Inoltre stiamo promuovendo alcuni piccoli progetti per l’autosussistenza, come ad esempio la produzione di mascherine lavabili che vengono realizzate attualmente nel Centro Lambaréné dalle persone colpite dalla lebbra dell’Associazione ALEMO. Stiamo per iniziare questo progettino anche con gli adolescenti sordomuti del programma “Casa Azul” di Mahate.

Nei nostri Programmi “Ultzama” e “Casa Azul” a Murrebue, stiamo dando un accompagnamento alle famiglie, orientandole su come prevenire il colera e il coronavirus nel contesto rurale.

In questi giorni stiamo avviando un piano di accompagnamento dei bambini e degli adolescenti dei nostri Centri (Lar da Esperança, Centro Ricreativo “Okhaviherana”, Centro “Talita Kum” e Centro “Jovens de Esperança”) che dovrebbero seguire a distanza il programma didattico della scuola.

Questo Programma straordinario, che abbiamo denominato “Programa de Monitoria da Aprendizagem a distância”, ha l’obiettivo di proteggere il diritto all’educazione dei bambini piú sfavoriti e privi di un accompagnamento familiare adeguato. Essendo infatti molto rari, a Pemba, i casi in cui é possibile avere accesso all’apprendimento on-line, le scuole offrono la possibilità di fotocopiare il contenuto delle lezioni di un trimestre affinché ogni alunno studi  a casa. In realtà sono poche le famiglie che, nelle circostanze attuali, si possono permettere di spendere soldi in fotocopie e ancor meno di seguire l’apprendimento dei loro bambini, anche a causa del basso livello di istruzione di molti adulti in situazione di povertà.

Le conseguenze della pandemia per i bambini sono gravi ovunque e ancor più in questa realtà. Si prevede infatti un aumento dell’abbandono della scuola che é già alto in situazioni normali, un retrocedere nell’apprendimento in generale, lo sfruttamento dei bambini in attività lavorative, soprattutto nei mercati e nelle strade, con una conseguente  esposizione al contagio, l’agglomerarsi di bambini e adolescenti che giocano nelle strade dei quartieri e di bambini di strada nelle zone commerciali della città, l’aumento di atti di grave negligenza o abuso del bambino da parte degli adulti, l’aumento di gravidanze precoci fra le adolescenti.
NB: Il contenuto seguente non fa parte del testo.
(* ===== verification/MemoState.v ===== *)
(** * State of the memo program

    programs/solana-axelar-memo/src/state/counter.rs. *)

From stdpp Require Import base list strings.
From Stdlib Require Import ZArith Lia.
From S2P Require Import Prelude Errors External GatewayState.

Module Counter.

Record t := mk {
  counter : Z;                                 (** u64 *)
  bump : byte
}.

#[global] Instance t_eq_dec : EqDecision t.
Proof. solve_decision. Defined.

Definition zeroed : t := mk 0 Byte.x00.

(** [DISCRIMINATOR.len() + INIT_SPACE] *)
Definition SPACE : Z := 8 + (8 + 1).

Definition SEED_PREFIX : bytes := bstr "counter".
Definition pda_seeds : list bytes := [SEED_PREFIX].

Definition try_find_pda `{!SolanaPda, !ProgramIds} : option (Pubkey * byte) :=
  find_program_address pda_seeds memo_ID.
Definition find_pda `{!SolanaPda, !ProgramIds} : Result (Pubkey * byte) :=
  find_program_address_or_panic pda_seeds memo_ID.

(** [counter += 1], with [overflow-checks] on. *)
Definition increase (c : t) : Result t :=
  if counter c + 1 <? 2 ^ 64 then Ok (mk (counter c + 1) (bump c)) else Err EPanic.

Lemma increase_ok c c' :
  increase c = Ok c' <-> counter c + 1 < 2 ^ 64 /\ c' = mk (counter c + 1) (bump c).
Proof. unfold increase. destruct (Z.ltb_spec (counter c + 1) (2 ^ 64)); naive_solver lia. Qed.

End Counter.
(** programs/solana-axelar-governance/src/events.rs *)
Inductive GovernanceEvent :=
| ProposalScheduled (hash : array 32) (target_address call_data native_value : bytes) (eta : Z)
| OperatorProposalApproved (hash : array 32) (target_address call_data native_value : bytes)
| OperatorProposalCancelled (hash : array 32) (target_address call_data native_value : bytes)
| ProposalCancelled (hash : array 32) (target_address call_data native_value : bytes) (eta : Z)
| ProposalExecuted (hash : array 32) (target_address call_data native_value : bytes) (eta : Z)
| OperatorProposalExecuted (hash : array 32) (target_address call_data native_value : bytes)
| OperatorshipTransferred (old_operator new_operator : bytes).

(** programs/solana-axelar-operators/src/events.rs and programs/solana-axelar-gas-service/src/events.rs *)
Inductive OperatorsEvent :=
| OwnershipTransferred (old_owner new_owner : Pubkey).

Inductive GasEvent :=
| GasPaidEvent (sender : Pubkey) (destination_chain destination_address : bytes)
    (payload_hash : array 32) (amount : Z) (refund_address : Pubkey) (spl_token_account : option Pubkey)
| GasAddedEvent (sender : Pubkey) (message_id : bytes) (amount : Z) (refund_address : Pubkey)
    (spl_token_account : option Pubkey)
| GasRefundedEvent (receiver : Pubkey) (message_id : bytes) (amount : Z)
    (spl_token_account : option Pubkey)
| GasCollectedEvent (receiver : Pubkey) (amount : Z) (spl_token_account : option Pubkey).

(** programs/solana-axelar-its/src/events.rs *)
Inductive ItsEvent :=
| TrustedChainSet (chain_name : bytes)
| TrustedChainRemoved (chain_name : bytes)
| InterchainTokenDeployed (token_id : array 32) (token_address : Pubkey) (name symbol : bytes)
    (decimals : Z) (minter : option Pubkey)
| TokenManagerDeployed (token_id : array 32) (token_manager : Pubkey) (token_manager_type : Z)
    (params : option bytes)
| InterchainTokenDeploymentStarted (token_id : array 32) (destination_chain name symbol : bytes)
    (decimals : Z) (minter : option Pubkey)
| TokenMetadataRegistered (token_address : Pubkey) (decimals : Z)
| LinkTokenStarted (token_id : array 32) (destination_chain : bytes) (source_token_address : Pubkey)
    (destination_token_address : bytes) (token_manager_type : Z) (params : option bytes)
| FlowLimitSet (token_id : array 32) (operator : Pubkey) (flow_limit : option Z)
| InterchainTransferReceived (command_id token_id : array 32) (source_chain source_address : bytes)
    (destination_address destination_token_account : Pubkey) (amount : Z) (data_hash : option (array 32))
| InterchainTransferSent (token_id : array 32) (source_address source_token_account : Pubkey)
    (destination_chain destination_address : bytes) (amount : Z) (data_hash : option (array 32)).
A partire da questa settimana, con le dovute precauzioni di distanziamento, uso di mascherine e pulizia delle mani e dei piedi, i nostri educatori accompagneranno con lezioni di un’ora di tempo gruppi di massimo sei alunni alla volta, con l’obiettivo di aiutarli a comprendere le materie scolastiche e monitorare i compiti a casa. Più avanti prepareremo anche dei fascicoli con attività che possano svolgere in casa, includendo anche i bambini della scuola materna.

Altre iniziative, idee e proposte sorgeranno lungo il cammino, perché ogni giorno scopriamo qualcosa di nuovo che ci indica come alleviare la sofferenza di chi vive queste gravi difficoltà e alimentare la speranza nel futuro.
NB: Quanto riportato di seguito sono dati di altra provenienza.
Lemma view_insert T (acc : AnchorAccount T) m k x : view T acc (<[k := wrap x]> m) = <[k := x]> (view T acc m).
Proof. unfold view. apply omap_insert_Some, unwrap_wrap. Qed.

Lemma view_insert_other T (acc : AnchorAccount T) m k d :
  unwrap d = None -> view T acc m !! k = None -> view T acc (<[k := d]> m) = view T acc m.
Proof. intros Hd Hk. unfold view in *. rewrite omap_insert_None by done. by rewrite delete_id. Qed.

(** An account of another type is not in the view. *)
Lemma view_other T (acc : AnchorAccount T) m k d : m !! k = Some d -> unwrap d = None -> view T acc m !! k = None.
Proof. intros H Hd. unfold view. by rewrite lookup_omap, H. Qed.

Lemma view_empty T (acc : AnchorAccount T) : view T acc ∅ = ∅.
Proof. unfold view. apply omap_empty. Qed.

Lemma view_delete T (acc : AnchorAccount T) m k : view T acc (delete k m) = delete k (view T acc m).
Proof. unfold view. apply omap_delete. Qed.

(** ** Lamports and the closing of accounts *)

Section lamports.
Context {ids : ProgramIds}.

Definition world_at (w : World) (L : Ledger) : World := mkWorld L (now w) (log w).

Lemma state_of_set_lamports pid w k l :
  pid <> system_program_ID -> state_of pid (world_at w (set_lamports (ledger w) k l)) = state_of pid w.
Proof.
  intros Hp. unfold set_lamports, world_at. destruct (ledger w !! k) as [[l' o d]|] eqn:Hk; simpl.
  - rewrite state_of_insert. unfold owned_data. simpl. case_decide as Ho.
    + apply insert_id. subst o. apply state_of_lookup. by eexists.
    + apply delete_id, state_of_lookup_None. intros a Ha. rewrite Hk in Ha. by injection Ha as <-.
  - rewrite state_of_insert. unfold owned_data. simpl. rewrite decide_False by done.
    apply delete_id, state_of_lookup_None. intros a Ha. congruence.
Qed.

Lemma state_of_delete pid w k :
  state_of pid (world_at w (delete k (ledger w))) = delete k (state_of pid w).
Proof. unfold state_of, world_at. simpl. apply omap_delete. Qed.

(** [close]: the account goes, and no program's data changes otherwise. *)
Lemma close_account_ok pid k dest w u w' :
  pid <> system_program_ID -> close_account k dest w = Ok (u, w') ->
  state_of pid w' = delete k (state_of pid w) /\ now w' = now w /\ log w' = log w.
Proof.
  intros Hp. unfold close_account, with_ledger. intros [= _ <-]. split_and!; [|done|done].
  set (L := set_lamports _ _ _).
  change (mkWorld (delete k L) (now w) (log w)) with (world_at (world_at w L) (delete k (ledger (world_at w L)))).
  rewrite state_of_delete. unfold L. by rewrite state_of_set_lamports.
Qed.

Lemma close_account_gone k dest w u w' : close_account k dest w = Ok (u, w') -> ledger w' !! k = None.
Proof. unfold close_account, with_ledger. intros [= _ <-]. apply lookup_delete_eq. Qed.

Lemma close_account_log k dest w u w' :
  close_account k dest w = Ok (u, w') -> now w' = now w /\ log w' = log w.
Proof. unfold close_account, with_ledger. by intros [= _ <-]. Qed.

(** Balances. *)
Lemma lamports_set L k l j :
  lamports_of (set_lamports L k l) j = if decide (j = k) then l else lamports_of L j.
Proof.
  unfold lamports_of, set_lamports. destruct (L !! k) as [a|]; case_decide as Hj; subst;
    by rewrite ?lookup_insert_eq, ?lookup_insert_ne by done.
Qed.

Definition total_lamports (L : Ledger) : Z := map_fold (fun _ a s => lamports a + s) 0 L.

Lemma total_insert L k a : L !! k = None -> total_lamports (<[k := a]> L) = lamports a + total_lamports L.
Proof. intros Hk. unfold total_lamports. apply (map_fold_insert_L (fun _ a s => lamports a + s) 0 k a L); [intros; lia|done]. Qed.

Lemma total_delete L k a : L !! k = Some a -> total_lamports L = lamports a + total_lamports (delete k L).
Proof. intros Hk. rewrite <- (insert_delete_id _ _ _ Hk) at 1. apply total_insert, lookup_delete_eq. Qed.

Lemma total_set_lamports L k l : total_lamports (set_lamports L k l) = total_lamports L - lamports_of L k + l.
Proof.
  unfold set_lamports, lamports_of. destruct (L !! k) as [a|] eqn:Hk; simpl.
  - rewrite <- insert_delete_eq, total_insert by apply lookup_delete_eq. rewrite (total_delete L k a Hk). simpl. lia.
  - rewrite total_insert by done. simpl. lia.
Qed.

(** The accounts other than their balances. *)
Definition owner_data (a : Account) : Pubkey * AccountData := (owner a, data a).

Lemma owner_data_set L k l j x :
  owner_data <$> L !! j = Some x -> owner_data <$> set_lamports L k l !! j = Some x.
Proof.
  intros Hj. unfold set_lamports. destruct (decide (j = k)) as [->|Hne].
  - destruct (L !! k); [|done]. by rewrite lookup_insert_eq.
  - destruct (L !! k); by rewrite lookup_insert_ne.
Qed.

(** The result of moving [amount] lamports. *)
Definition moved (L L' : Ledger) (from to : Pubkey) (amount : Z) : Prop :=
  amount <= lamports_of L from /\
  (from <> to -> lamports_of L' from = lamports_of L from - amount /\
     lamports_of L' to = lamports_of L to + amount) /\
  (from = to -> lamports_of L' from = lamports_of L from) /\
  (forall j, j <> from -> j <> to -> L' !! j = L !! j) /\
  (forall j x, L !! j = Some x -> owner_data <$> L' !! j = Some (owner_data x)) /\
  (forall j, L !! j = None -> L' !! j = None \/ owner_data <$> L' !! j = Some (system_program_ID, DEmpty)) /\
  total_lamports L' = total_lamports L.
Da Pemba, ringraziamo tutti coloro che anche in questa occasione ci hanno dimostrato amicizia e solidarietà.

La nostra gratitudine va anche a ognuno di voi che ci seguite sempre con tanto affetto ed interesse!
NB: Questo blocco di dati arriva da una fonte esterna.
Lemma rotate_signers_handler_ok a b root w u w' c t :
  key (rs_new_verifier_set_tracker a) <> key (rs_gateway_root_pda a) ->
  gw w !! key (rs_gateway_root_pda a) = Some (DGatewayConfig c) ->
  gw w !! key (rs_verifier_set_tracker_pda a) = Some (DVerifierSetTracker t) ->
  gw w !! key (rs_new_verifier_set_tracker a) = Some (DVerifierSetTracker VerifierSetTracker.zeroed) ->
  rotate_signers_handler a b root w = Ok (u, w') ->
  exists epoch, rotation_allowed c t (rs_operator a) (now w) epoch /\
    gw w' = <[key (rs_new_verifier_set_tracker a) := DVerifierSetTracker (new_tracker b epoch root)]>
              (<[key (rs_gateway_root_pda a) := DGatewayConfig (rotated_config c epoch (now w))]> (gw w)) /\
    now w' = now w /\ log w' = EvGateway (VerifierSetRotatedEvent epoch root) :: log w.
Proof.
  intros Hne Hc Ht Hnew H. unfold rotate_signers_handler in H. inv_instr. gw_norm.
  match goal with H : (if _ then _ else _) _ = Ok (false, _) |- _ =>
    apply rotation_delay_ok in H as (-> & Hdelay) end.
  repeat match goal with H : try_into_uint _ _ = Some _ |- _ => apply try_into_uint_some in H as [-> ?] end.
  match goal with H : store _ _ ?w0 = Ok (_, ?w1), H2 : store _ _ ?w1 = Ok (_, ?w2) |- _ =>
    eapply gw_store in H as (Hst & Hn & Hl); [|eassumption];
    eapply gw_store in H2 as (Hst2 & Hn2 & Hl2); [|eassumption] end.
  rewrite Hst in Hst2. gw_subst Hst. cbn [wrap VerifierSetTracker_account GatewayConfig_account] in Hst2.
  eexists. split_and!; [split; try eassumption| exact Hst2 |simpl; congruence|simpl; congruence].
  intros He. rewrite He in *. simpl in *.
  match goal with H : negb (bool_decide _) = false |- _ => by apply negb_false_iff, bool_decide_eq_true in H end.
Qed.

Lemma rotate_signers_ok a root w u w' :
  rotate_signers a root w = Ok (u, w') ->
  exists c s t b epoch, gw w !! key (rs_gateway_root_pda a) = Some (DGatewayConfig c) /\
    gw w !! key (rs_verification_session_account a) = Some (DSession s) /\
    gw w !! key (rs_verifier_set_tracker_pda a) = Some (DVerifierSetTracker t) /\
    session_seeds_ok (key (rs_verification_session_account a)) root StdTypes.RotateSigners s /\
    Session.is_valid s = true /\
    VerifierSetTracker.verifier_set_hash t = set_hash s /\ VerifierSetTracker.verifier_set_hash t <> root /\
    (forall o, rs_operator a = Some o -> is_signer o = true) /\
    find_program_address (VerifierSetTracker.pda_seeds root) gateway_ID
      = Some (key (rs_new_verifier_set_tracker a), b) /\
    gw w !! key (rs_new_verifier_set_tracker a) = None /\
    rotation_allowed c t (rs_operator a) (now w) epoch /\
    gw w' = <[key (rs_new_verifier_set_tracker a) := DVerifierSetTracker (new_tracker b epoch root)]>
              (<[key (rs_gateway_root_pda a) := DGatewayConfig (rotated_config c epoch (now w))]> (gw w)) /\
    now w' = now w /\ log w' = EvGateway (VerifierSetRotatedEvent epoch root) :: log w.
Proof.
  intros H. unfold rotate_signers, rotate_signers_accounts in H. inv_instr.
  match goal with H : init_account _ _ _ _ _ _ = _ |- _ =>
    apply gw_init in H as (Hf & Hnone & Hgw & Hn & Hl); [|done] end.
  gw_norm.
  set (kn := key (rs_new_verifier_set_tracker a)) in *.
  assert (kn <> key (rs_gateway_root_pda a)) as Hne by congruence.
  assert (kn <> key (rs_verification_session_account a)) as Hne2 by congruence.
  assert (kn <> key (rs_verifier_set_tracker_pda a)) as Hne3 by congruence.
  match goal with H : rotate_signers_handler _ _ _ _ = _ |- _ =>
    eapply rotate_signers_handler_ok in H as (epoch & Hra & Hgw' & Hn' & Hl'); [|exact Hne|..] end.
  all: try (rewrite Hgw; try rewrite lookup_insert_ne by congruence; try rewrite lookup_insert_eq; eassumption || reflexivity).
  gw_subst Hgw. rewrite Hn in *. do 5 eexists. split_and!; try eassumption; try congruence.
  rewrite Hgw'. fold kn. rewrite (insert_insert_ne (gw w) _ kn) by done. by rewrite insert_insert_eq.
Qed.

(** ** transfer_operatorship, call_contract *)

Lemma transfer_operatorship_ok a w u w' :
  transfer_operatorship a w = Ok (u, w') ->
  exists c pd, gw w !! key (to_gateway_root_pda a) = Some (DGatewayConfig c) /\
    is_signer (to_operator_or_upgrade_authority a) = true /\
    state_of bpf_loader_upgradeable_ID w !! key (to_program_data a) = Some (DProgramData pd) /\
    (exists b, find_program_address [arr_bytes gateway_ID] bpf_loader_upgradeable_ID
      = Some (key (to_program_data a), b)) /\
    (GatewayConfig.operator c = key (to_operator_or_upgrade_authority a) \/
     pd = Some (key (to_operator_or_upgrade_authority a))) /\
    key (to_new_operator a) <> GatewayConfig.operator c /\
    gw w' = <[key (to_gateway_root_pda a) := DGatewayConfig
      {| GatewayConfig.current_epoch := GatewayConfig.current_epoch c;
         GatewayConfig.previous_verifier_set_retention := GatewayConfig.previous_verifier_set_retention c;
         GatewayConfig.minimum_rotation_delay := GatewayConfig.minimum_rotation_delay c;
         GatewayConfig.last_rotation_timestamp := GatewayConfig.last_rotation_timestamp c;
         GatewayConfig.operator := key (to_new_operator a);
         GatewayConfig.domain_separator := GatewayConfig.domain_separator c;
         GatewayConfig.bump := GatewayConfig.bump c;
         GatewayConfig.padding_ := GatewayConfig.padding_ c |}]> (gw w) /\
    now w' = now w /\ log w' = EvGateway (OperatorshipTransferredEvent (key (to_new_operator a))) :: log w.
Proof.
  intros H. unfold transfer_operatorship, transfer_operatorship_accounts, transfer_operatorship_handler in H.
  inv_instr. gw_norm.
  match goal with H : store _ _ _ = _ |- _ => eapply gw_store in H as (Hst & Hn & Hl); [|eassumption] end.
  match goal with H : (_ || _)%bool = true |- _ =>
    apply orb_true_iff in H; rewrite !bool_decide_eq_true in H end.
  do 2 eexists. split_and!; try eassumption; [by eexists|simpl; congruence].
Qed.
Équipe della Fondazione “Sementes de Esperança” in Mozambico. Produzione di mascherine nel Centro Lambaréné.

Le persone malate di lebbra rimaste nel Centro realizzano varie attivitá fra cui la produzione di mascherine che vengono acquistate dalla gente di Pemba. Formazione sul Covid-19 ai bambini sordomuti del Programma “Casa Azul” di Mahate.

A Mahate, abbiamo realizzato una formazione specifica sulla prevenzione del Coronavirus per i bambini e adolescenti del Programma “Casa Azul”, utilizzando le immagini e il linguaggio dei segni.

Sorrisi dal Lar de Esperança!

Anche durante questa pandemia, nel Lar da Esperança accogliamo i bambini orfani in situazioni particolarmente difficili.